About
Vibe-Eyes captures canvas frames and console/debug data from browser-based games, vectorizes images into SVG, and exposes the information via MCP so LLMs can view and debug in real time.
Capabilities
Vibe‑Eyes is an experimental Model Context Protocol (MCP) server that gives large language models the ability to see and understand what is happening inside browser‑based games and applications. By capturing the visual state of HTML5 canvas elements and pairing that with real‑time debug data, Vibe‑Eyes bridges the gap between a developer’s code and the AI assistant that is meant to help debug or iterate on that code. This solves a common pain point: developers often need an AI to reason about visual bugs, performance hiccups, or gameplay logic, but LLMs lack any notion of the rendered scene. Vibe‑Eyes provides that missing visual context in a compact, machine‑friendly format.
At its core, the server follows a lightweight client–server architecture. A browser client runs inside the target page and periodically snapshots any canvas elements, intercepts console logs, errors, and unhandled exceptions, then streams this data over a WebSocket connection to the Node.js MCP server. The server vectorizes each snapshot into an SVG representation that preserves shape, color, and layout while drastically reducing file size. Debug logs and stack traces are stored alongside the SVGs, allowing an LLM to retrieve a holistic snapshot: “What’s on the screen right now?” and “Why did this error occur?”
For developers, Vibe‑Eyes adds several valuable capabilities to an AI workflow. First, the getGameDebug() MCP tool exposes a single call that returns both the latest SVG and any collected debug information, enabling seamless debugging conversations. Second, because vectorized images are lightweight, the server can stream updates in near real‑time without overwhelming bandwidth or storage. Third, by capturing unhandled exceptions with full stack traces, the tool turns otherwise opaque error logs into actionable insights that an LLM can interpret and suggest fixes for.
Typical use cases include interactive game development, where a developer can ask the AI to “explain why this sprite is stuck” or “suggest optimizations for frame rate drops,” and the assistant will base its response on the visual snapshot. In web application testing, Vibe‑Eyes can help QA engineers identify rendering glitches or layout bugs by providing the AI with a visual context of the failing page. Even in educational settings, students learning game programming can receive instant visual feedback from an AI tutor, making the debugging process more intuitive.
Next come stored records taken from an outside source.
(** What holds of the program state at the start of every cycle: the
    profile array has its five slots, the active index is one of them,
    [menuItem] is the sentinel or a row, it is the sentinel on the View
    screen and at most row 1 on the Load screen. *)
Definition inv (s : state) : Prop :=
  length (settings s) = 5%nat
  /\ 0 <= currentSetting s < 5
  /\ -1 <= menuItem s <= 3
  /\ (currentScreen s = VIEW_SCREEN -> menuItem s = -1)
  /\ (currentScreen s = LOAD_SCREEN -> menuItem s <= 1).


(** The calls [updateMainScreen] makes in its NaN branch. *)
Definition tank_prompt : list call :=
  [clearDisplay; setTextSize 1; setCursor 0 0; println "please set up tank"].

(** An erased EEPROM, every byte 0xFF: the stored index reads as -1 and
    every profile field as NaN. *)
Definition erased : EEPROM.t := fun _ => xff.

(** The profile every slot holds after a reload from the erased EEPROM. *)
Definition nan_profile : WaterTankSetting :=
  {| minHeight := S754_nan; diameter := S754_nan; targetCapacity := S754_nan |}.

(** The profile of the specification's example: Min Height 50, Diameter
    20, Target Capacity 10, loaded as the active profile. *)
Definition example_profile : WaterTankSetting :=
  {| minHeight := F32.of_Z 50; diameter := F32.of_Z 20; targetCapacity := F32.of_Z 10 |}.

(** A Main-screen state whose active profile is the example profile. *)
Definition example_state : state :=
  {| settings := replicate 5 example_profile;
     currentSetting := 0;
     currentScreen := MAIN_SCREEN;
     menuItem := 0;
     eeprom := erased |}.

(** The binary32 value the example's volume evaluates to. *)
Definition example_volume : spec_float := S754_finite false 10541436 (-23).

(** The example profile with its Target Capacity decreased to 0. *)
Definition zero_capacity_state : state :=
  {| settings := replicate 5 {| minHeight := F32.of_Z 50; diameter := F32.of_Z 20;
                                targetCapacity := F32.zero |};
     currentSetting := 0;
     currentScreen := MAIN_SCREEN;
     menuItem := 0;
     eeprom := erased |}.

(** A state on screen [scr] with [menuItem = item]: slot 3 active, the
    example profile in every slot, the EEPROM erased. *)
Definition at_screen (scr : screen) (item : Z) : state :=
  {| settings := replicate 5 example_profile;
     currentSetting := 3;
     currentScreen := scr;
     menuItem := item;
     eeprom := erased |}.

(** Button combinations. *)
Definition only_select : Btn.t :=
  {| Btn.up := false; Btn.down := false; Btn.left := false; Btn.right := false;
     Btn.select := true |}.
(** C6, as the code has it.  [downsampleEven] returns the list itself
    when its length is at most the target; for a target of at least 1
    below the length it returns exactly [target] elements, which form a
    sublist of the input, so that none is changed or made up and the
    order is kept, and the last of them is the last element of the
    input. *)
Theorem downsampleEven_sublist (data : list A) (target : nat) :
  (length data <= target -> downsampleEven data target = data)
  /\ (1 <= target -> target < length data ->
      length (downsampleEven data target) = target
      /\ downsampleEven data target `sublist_of` data
      /\ last (downsampleEven data target) = last data).
Proof.
  split.
  { intros Hle. unfold Dashboard.downsampleEven.
    destruct (Nat.leb_spec (length data) target); [reflexivity|lia]. }
  intros Ht Hn.
  destruct (downsampleEven_shape data target Ht Hn) as (z & -> & Hz).
  assert (Hzl : z = index data (length data - 1)).
  { destruct Hz as [Hz|[_ Hz]]; [exact Hz|]. apply same_sound, Hz. }
  clear Hz. subst z.
  split.
  { rewrite length_app, length_map, length_seq. cbn. lia. }
  split.
  { pose proof (increasing_sublist data 0
                  (map (fun i => i * length data / target) (seq 0 (target - 1))
                   ++ [length data - 1])) as Hs.
    rewrite map_app, map_map in Hs. cbn [map] in Hs.
    rewrite (map_ext (fun i => index data (i * length data / target - 0))
               (fun i => index data (i * length data / target))) in Hs
      by (intros; f_equal; lia).
    replace (length data - 1 - 0) with (length data - 1) in Hs by lia.
    apply Hs.
    - apply inc_from_map_seq; [lia| |].
      + intros i. apply position_step; lia.
      + cbn. pose proof (position_lt (length data) target (target - 1)). lia.
    - apply Forall_app. split.
      + apply Forall_map, List.Forall_forall. intros i Hi.
        apply in_seq in Hi. cbn. apply position_lt; lia.
      + repeat constructor. lia. }
  rewrite last_snoc.
  destruct (last data) as [x|] eqn:El.
  - f_equal. apply index_lookup. rewrite <- El, last_lookup.
    f_equal. lia.
  - apply last_None in El. subst data. cbn in Hn. lia.
Qed.

End Facts.

Lemma downsampleEven_sublist_witness :
  let data := map JSVal.VStr ["a"; "b"; "c"; "d"; "e"; "f"; "g"; "h"; "i"; "j"] in
  length (downsampleEven JSVal.VUndef (fun _ _ => false) data 3) = 3
  /\ downsampleEven JSVal.VUndef (fun _ _ => false) data 3 `sublist_of` data
  /\ last (downsampleEven JSVal.VUndef (fun _ _ => false) data 3) = last data.
Proof.
  intros data.
  apply (downsampleEven_sublist JSVal.VUndef (fun _ _ => false)
           (fun x y H => False_ind (x = y) (Bool.diff_false_true H)) data 3);
    cbn; lia.
Defined.
Lemma FindMatches_zero_length_witness :
  exists out',
    FindMatchesNfa [ACCEPT] [97; 98] 5 1
      [{| begin := 7; end_ := 7 |}; {| begin := 7; end_ := 7 |};
       {| begin := 7; end_ := 7 |}; {| begin := 7; end_ := 7 |}] 3
    = Some (3, out') /\
    length out' = 4%nat /\
    (forall i, 0 <= i < 3 -> vec_at out' i = Some {| begin := 1; end_ := 1 |}) /\
    (forall i, 3 <= i ->
               vec_at out' i
               = vec_at [{| begin := 7; end_ := 7 |}; {| begin := 7; end_ := 7 |};
                         {| begin := 7; end_ := 7 |}; {| begin := 7; end_ := 7 |}] i).
Proof.
  apply (FindMatches_zero_length [] [97; 98] 5 1 3
           [{| begin := 7; end_ := 7 |}; {| begin := 7; end_ := 7 |};
            {| begin := 7; end_ := 7 |}; {| begin := 7; end_ := 7 |}]);
    simpl; lia.
Defined.

(** ** The first scenario *)

(** C9, as the code has it.  On ["abcccccccccccccc"] from index [0], whatever
    instruction of the program the label [end] stands for, the scenario-1
    program yields with [max_match_num = 1] exactly one match, and it is
    [(0, 3)]: the first alternative [abc] has the highest priority, and its
    thread, still blocked when the two-character alternative accepts at index
    [2], overrides that match at index [3].  With [max_match_num = 2] the
    match [(3, 5)] follows. *)
Theorem scenario1_matches (end_label : Z) (gas : nat) (slot1 slot2 : MatchRange) :
  0 <= end_label <= 13 ->
  (64 <= gas)%nat ->
  FindMatchesNfa (scenario1_program end_label) scenario1_input gas 0 [slot1] 1
  = Some (1, [{| begin := 0; end_ := 3 |}]) /\
  FindMatchesNfa (scenario1_program end_label) scenario1_input gas 0 [slot1; slot2] 2
  = Some (2, [{| begin := 0; end_ := 3 |}; {| begin := 3; end_ := 5 |}]).
Proof.
  intros He Hgas.
  assert (Hcases : In end_label [0; 1; 2; 3; 4; 5; 6; 7; 8; 9; 10; 11; 12; 13]).
  { simpl. lia. }
  split; apply (FindMatchesNfa_mono _ _ 64 gas _ _ _ _ Hgas);
    simpl in Hcases; decompose [or] Hcases; subst; try contradiction;
    vm_compute; reflexivity.
Qed.

Lemma scenario1_matches_witness :
  FindMatchesNfa (scenario1_program 13) scenario1_input 64 0
    [{| begin := -1; end_ := -1 |}] 1
  = Some (1, [{| begin := 0; end_ := 3 |}]).
Proof.
  apply (scenario1_matches 13 64 {| begin := -1; end_ := -1 |}
           {| begin := -1; end_ := -1 |}); lia.
Defined.

(** The match of the first scenario is not [(0, 2)]. *)
Lemma scenario1_not_two_characters :
  FindMatchesNfa (scenario1_program 13) scenario1_input 64 0
    [{| begin := -1; end_ := -1 |}] 1
  <> Some (1, [{| begin := 0; end_ := 2 |}]).
Proof. vm_compute. discriminate. Qed.

(** ** Termination *)

(** C7.  For a valid program, cyclic or not, with enough gas: an iteration of
    [RunActiveThread] on a program counter already processed at the current
    input index returns without decoding; every other iteration that does not
    fault processes a program counter that was not processed before, of which
    there are no more than the program has instructions; [RunActiveThreads]
    returns with [active_threads_] empty; and every single-match search
    returns. *)
Theorem FindNextMatch_terminates (bytecode_ : list RegExpInstruction) (input_ : list Z)
    (gas : nat) (st : NfaInterpreter) :
  valid_program bytecode_ ->
  ready bytecode_ input_ st ->
  (3 * length bytecode_ + length input_ + 2 <= gas)%nat ->
  (forall t s, processed s (pc t) -> RunActiveThread_body bytecode_ t s = Some (Return s)) /\
  (forall t s r,
      length (pc_last_input_index_ s) = length bytecode_ ->
      ~ processed s (pc t) ->
      RunActiveThread_body bytecode_ t s = Some r ->
      processed (state_after r) (pc t) /\
      S (unprocessed bytecode_ (state_after r)) = unprocessed bytecode_ s /\
      (unprocessed bytecode_ s <= length bytecode_)%nat) /\
  (forall s,
      wf_state bytecode_ input_ None s ->
      (length (active_threads_ s) <= length bytecode_ + 1)%nat ->
      exists s', RunActiveThreads bytecode_ gas s = Some s' /\ active_threads_ s' = []) /\
  exists r st', FindNextMatch bytecode_ input_ gas st = Some (r, st').
Proof.
  intros Hvalid Hready Hgas. split; [| split; [| split]].
  - intros t s Hp. unfold RunActiveThread_body.
    apply IsPcProcessed_true in Hp. rewrite Hp. reflexivity.
  - intros t s r Hlen Hnp Hr.
    pose proof (RunActiveThread_body_case bytecode_ t s r Hlen Hr) as Hcase.
    assert (Hm : forall s', pc_last_input_index_ s' = pc_last_input_index_ (mark (pc t) s) ->
                            input_index_ s' = input_index_ s ->
                            wf_thread bytecode_ t ->
                            processed s' (pc t) /\
                            S (unprocessed bytecode_ s') = unprocessed bytecode_ s /\
                            (unprocessed bytecode_ s <= length bytecode_)%nat).
    { intros s' Hl Hi Hwt. split; [| split].
      - unfold processed. rewrite Hl, Hi. apply processed_mark_same.
        unfold wf_thread in Hwt. lia.
      - rewrite <- (unprocessed_mark bytecode_ (pc t) s Hlen Hwt Hnp).
        unfold unprocessed. rewrite Hl, Hi. reflexivity.
      - apply unprocessed_le. }
    destruct Hcase; [contradiction | | | |]; apply Hm; auto.
  - intros s Hwf Hact.
    destruct (RunActiveThreads_loop_total bytecode_ input_ gas Hvalid gas ltac:(lia) s Hwf)
      as (s' & Hrun & _ & Hnil).
    { pose proof (unprocessed_le bytecode_ s). lia. }
    exists s'. split; [exact Hrun | exact Hnil].
  - destruct (FindNextMatch_total bytecode_ input_ gas Hvalid st Hgas Hready)
      as (r & st1 & Hrun & _). eauto.
Qed.

Lemma FindNextMatch_terminates_witness :
  exists r st',
    FindNextMatch [FORK 2; JMP 0; FORK 0; JMP 1] [97; 98] 16
      (NfaInterpreter_new [FORK 2; JMP 0; FORK 0; JMP 1] 0) = Some (r, st').
Proof.
  apply (FindNextMatch_terminates [FORK 2; JMP 0; FORK 0; JMP 1] [97; 98] 16
           (NfaInterpreter_new [FORK 2; JMP 0; FORK 0; JMP 1] 0)).
  - reflexivity.
  - constructor; simpl; auto; lia.
  - simpl. lia.
Defined.

(** ** Where matches lie *)

Section Bounds.

Variable bytecode_ : list RegExpInstruction.
Variable input_ : list Z.
Variable gas : nat.
Hypothesis Hvalid : valid_program bytecode_.

Lemma in_search_step (start : Z) t st r :
  in_search start (Some t) st ->
  RunActiveThread_case bytecode_ t st r ->
  match r with
  | Return st' => in_search start None st'
  | Continue (t', st') => in_search start (Some t') st'
  end.
Proof.
  intros [Hidx Hcur Hact Hblk Hbest] Hcase.
  pose proof (Hcur t eq_refl) as Ht.
  destruct Hcase; constructor; simpl; auto; try discriminate.
  - apply Forall_app. split; [exact Hblk |]. constructor; [exact Ht | constructor].
  - intros t' [= <-]. exact Ht.
  - apply Forall_app. split; [exact Hact |]. constructor; [exact Ht | constructor].
  - intros t' [= <-]. exact Ht.
  - intros m [= <-]. simpl. lia.
Qed.

Lemma in_search_pop (start : Z) st rest t :
  in_search start None st ->
  active_threads_ st = rest ++ [t] ->
  in_search start (Some t) (set_active_threads rest st).
Proof.
  intros [Hidx Hcur Hact Hblk Hbest] Hpop. rewrite Hpop in Hact.
  apply Forall_app in Hact as [Hrest Ht]. inversion Ht; subst.
  constructor; simpl; auto. intros t' [= <-]. assumption.
Qed.

Lemma in_search_fed (start : Z) st c :
  in_search start None st ->
  in_search start None (fed bytecode_ c st).
Proof.
  intros [Hidx Hcur Hact Hblk Hbest].
  constructor; simpl; auto; try discriminate.
  - lia.
  - apply Forall_app. split; [apply Forall_app; split |].
    + eapply Forall_impl; [exact Hact |]. simpl. intros; lia.
    + destruct (best_match_ st); simpl; constructor; [| constructor]. simpl. lia.
    + unfold unblocked. apply Forall_forall. intros t' Ht'.
      apply list_elem_of_fmap in Ht' as (t & -> & Ht).
      apply list_elem_of_In, List.filter_In in Ht as [Ht _].
      apply in_rev, list_elem_of_In in Ht.
      rewrite Forall_forall in Hblk. specialize (Hblk t Ht). simpl. lia.
  - intros m Hm. specialize (Hbest m Hm). lia.
Qed.

Lemma in_search_seeded st :
  ready bytecode_ input_ st ->
  in_search (input_index_ st) None (seeded st).
Proof.
  intros [Hlen Hidx Hact Hblk Hbest].
  constructor; simpl; auto; try discriminate.
  - lia.
  - rewrite Hact. simpl. constructor; [simpl; lia | constructor].
  - rewrite Hblk. constructor.
  - rewrite Hbest. discriminate.
Qed.

(** A match lies between the index the search started at and the end of the
    input. *)
Lemma FindNextMatch_bounds st m st' :
  ready bytecode_ input_ st ->
  FindNextMatch bytecode_ input_ gas st = Some (Some m, st') ->
  input_index_ st <= begin m /\ begin m <= end_ m /\
  end_ m <= Z.of_nat (length input_).
Proof.
  intros Hready Hrun.
  destruct (FindNextMatch_rule bytecode_ input_ gas Hvalid (in_search (input_index_ st)))
    with (st := st) (r := Some m) (st' := st')
    as (st1 & Hwf1 & HI1 & _ & _ & Hr & _); auto.
  - intros t s r _. apply in_search_step.
  - intros s rest t _. apply in_search_pop.
  - intros s c _ HI _ _ _. apply in_search_fed, HI.
  - apply in_search_seeded, Hready.
  - pose proof (search_best _ _ _ HI1 m (eq_sym Hr)) as H.
    pose proof (wf_index _ _ _ _ Hwf1). lia.
Qed.

Lemma successive_lookup (ms : list MatchRange) :
  forall cursor,
    successive bytecode_ input_ gas cursor ms ->
    forall i m,
      ms !! i = Some m ->
      (exists st st',
          ready bytecode_ input_ st /\
          input_index_ st = cursor_at cursor ms i /\
          FindNextMatch bytecode_ input_ gas st = Some (Some m, st')) /\
      cursor_at cursor ms i <= begin m /\ begin m <= end_ m /\
      end_ m <= Z.of_nat (length input_).
Proof.
  induction ms as [| m0 ms IH]; intros cursor Hs i m Hi; [discriminate |].
  destruct Hs as (Hrun & H1 & H2 & H3 & Hrest).
  destruct i as [| i]; simpl in Hi.
  - inversion Hi; subst. simpl. auto.
  - specialize (IH (end_ m0) Hrest i m Hi).
    destruct i as [| i]; [exact IH |].
    unfold cursor_at in *. simpl.
    destruct (ms !! i) eqn:E; [exact IH |].
    apply lookup_ge_None in E. apply lookup_lt_Some in Hi. lia.
Qed.

Lemma FindMatches_loop_spec (max : Z) (n : nat) :
  (3 * length bytecode_ + length input_ + 2 <= gas)%nat ->
  forall (k : Z) (out : list MatchRange) (st : NfaInterpreter),
    ready bytecode_ input_ st ->
    0 <= k <= max ->
    max <= Z.of_nat (length out) ->
    max - k < Z.of_nat n ->
    exists ms out' st',
      FindMatches_loop bytecode_ input_ gas n k max out st
      = Some (k + Z.of_nat (length ms), out', st') /\
      k + Z.of_nat (length ms) <= max /\
      length out' = length out /\
      (forall i, vec_at out' (k + Z.of_nat i)
                 = if decide (i < length ms)%nat then ms !! i
                   else vec_at out (k + Z.of_nat i)) /\
      (forall i, i < k -> vec_at out' i = vec_at out i) /\
      successive bytecode_ input_ gas (input_index_ st) ms.
Proof.
  intros Hgas. induction n as [| n IH]; intros k out st Hready Hk Hmax Hn; [lia |].
  cbn [FindMatches_loop]. destruct (Z.eqb_spec k max) as [-> | Hne].
  { exists [], out, st. simpl. rewrite Z.add_0_r. repeat split; auto; lia. }
  destruct (FindNextMatch_total bytecode_ input_ gas Hvalid st Hgas Hready)
    as (r & st1 & Hrun & Hr & Hwf1).
  rewrite Hrun. destruct r as [m |].
  2: { exists [], out, (cleaned st1). simpl. rewrite Z.add_0_r. repeat split; auto; lia. }
  destruct (FindNextMatch_bounds st m (cleaned st1) Hready Hrun) as (Hb1 & Hb2 & Hb3).
  rewrite vec_store_Some by lia.
  destruct (IH (k + 1) (<[Z.to_nat k := m]> out) (SetInputIndex (end_ m) (cleaned st1)))
    as (ms & out' & st' & Hloop & Hle & Hlen & Hin & Hbefore & Hsucc).
  { apply ready_cleaned; [exact Hwf1 |]. pose proof (ready_index _ _ _ Hready). lia. }
  { lia. } { rewrite length_insert. lia. } { lia. }
  exists (m :: ms), out', st'. simpl length.
  replace (k + Z.of_nat (S (length ms))) with (k + 1 + Z.of_nat (length ms)) by lia.
  split; [exact Hloop |]. split; [exact Hle |].
  rewrite length_insert in Hlen. split; [exact Hlen |]. split; [| split].
  - intros i. destruct i as [| i].
    + rewrite Z.add_0_r. rewrite Hbefore by lia.
      destruct (decide (0 < S (length ms))%nat); [| lia]. simpl.
      apply vec_at_store_eq. lia.
    + replace (k + Z.of_nat (S i)) with (k + 1 + Z.of_nat i) by lia.
      rewrite Hin. simpl.
      destruct (decide (i < length ms)%nat); destruct (decide (S i < S (length ms))%nat);
        try lia; [reflexivity |].
      apply vec_at_store_ne; lia.
  - intros i Hi. rewrite Hbefore by lia.
    destruct (Z_lt_dec i 0).
    + unfold vec_at. destruct (Z.ltb_spec i 0); [reflexivity | lia].
    + apply vec_at_store_ne; lia.
  - simpl. split; [exists st, (cleaned st1); auto |]. auto.
Qed.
What sets Vibe‑Eyes apart is its seamless integration with existing MCP workflows and its focus on vectorized visual data rather than raw pixel dumps. This design choice preserves the essential structure of a scene while keeping payloads small, making it practical for real‑time interaction. Moreover, the server’s ability to intercept console output and unhandled exceptions means developers no longer need separate logging tools; the AI has everything it needs in one place. For any team that relies on LLMs to accelerate development, Vibe‑Eyes turns the abstract notion of “seeing” into a concrete, programmable capability.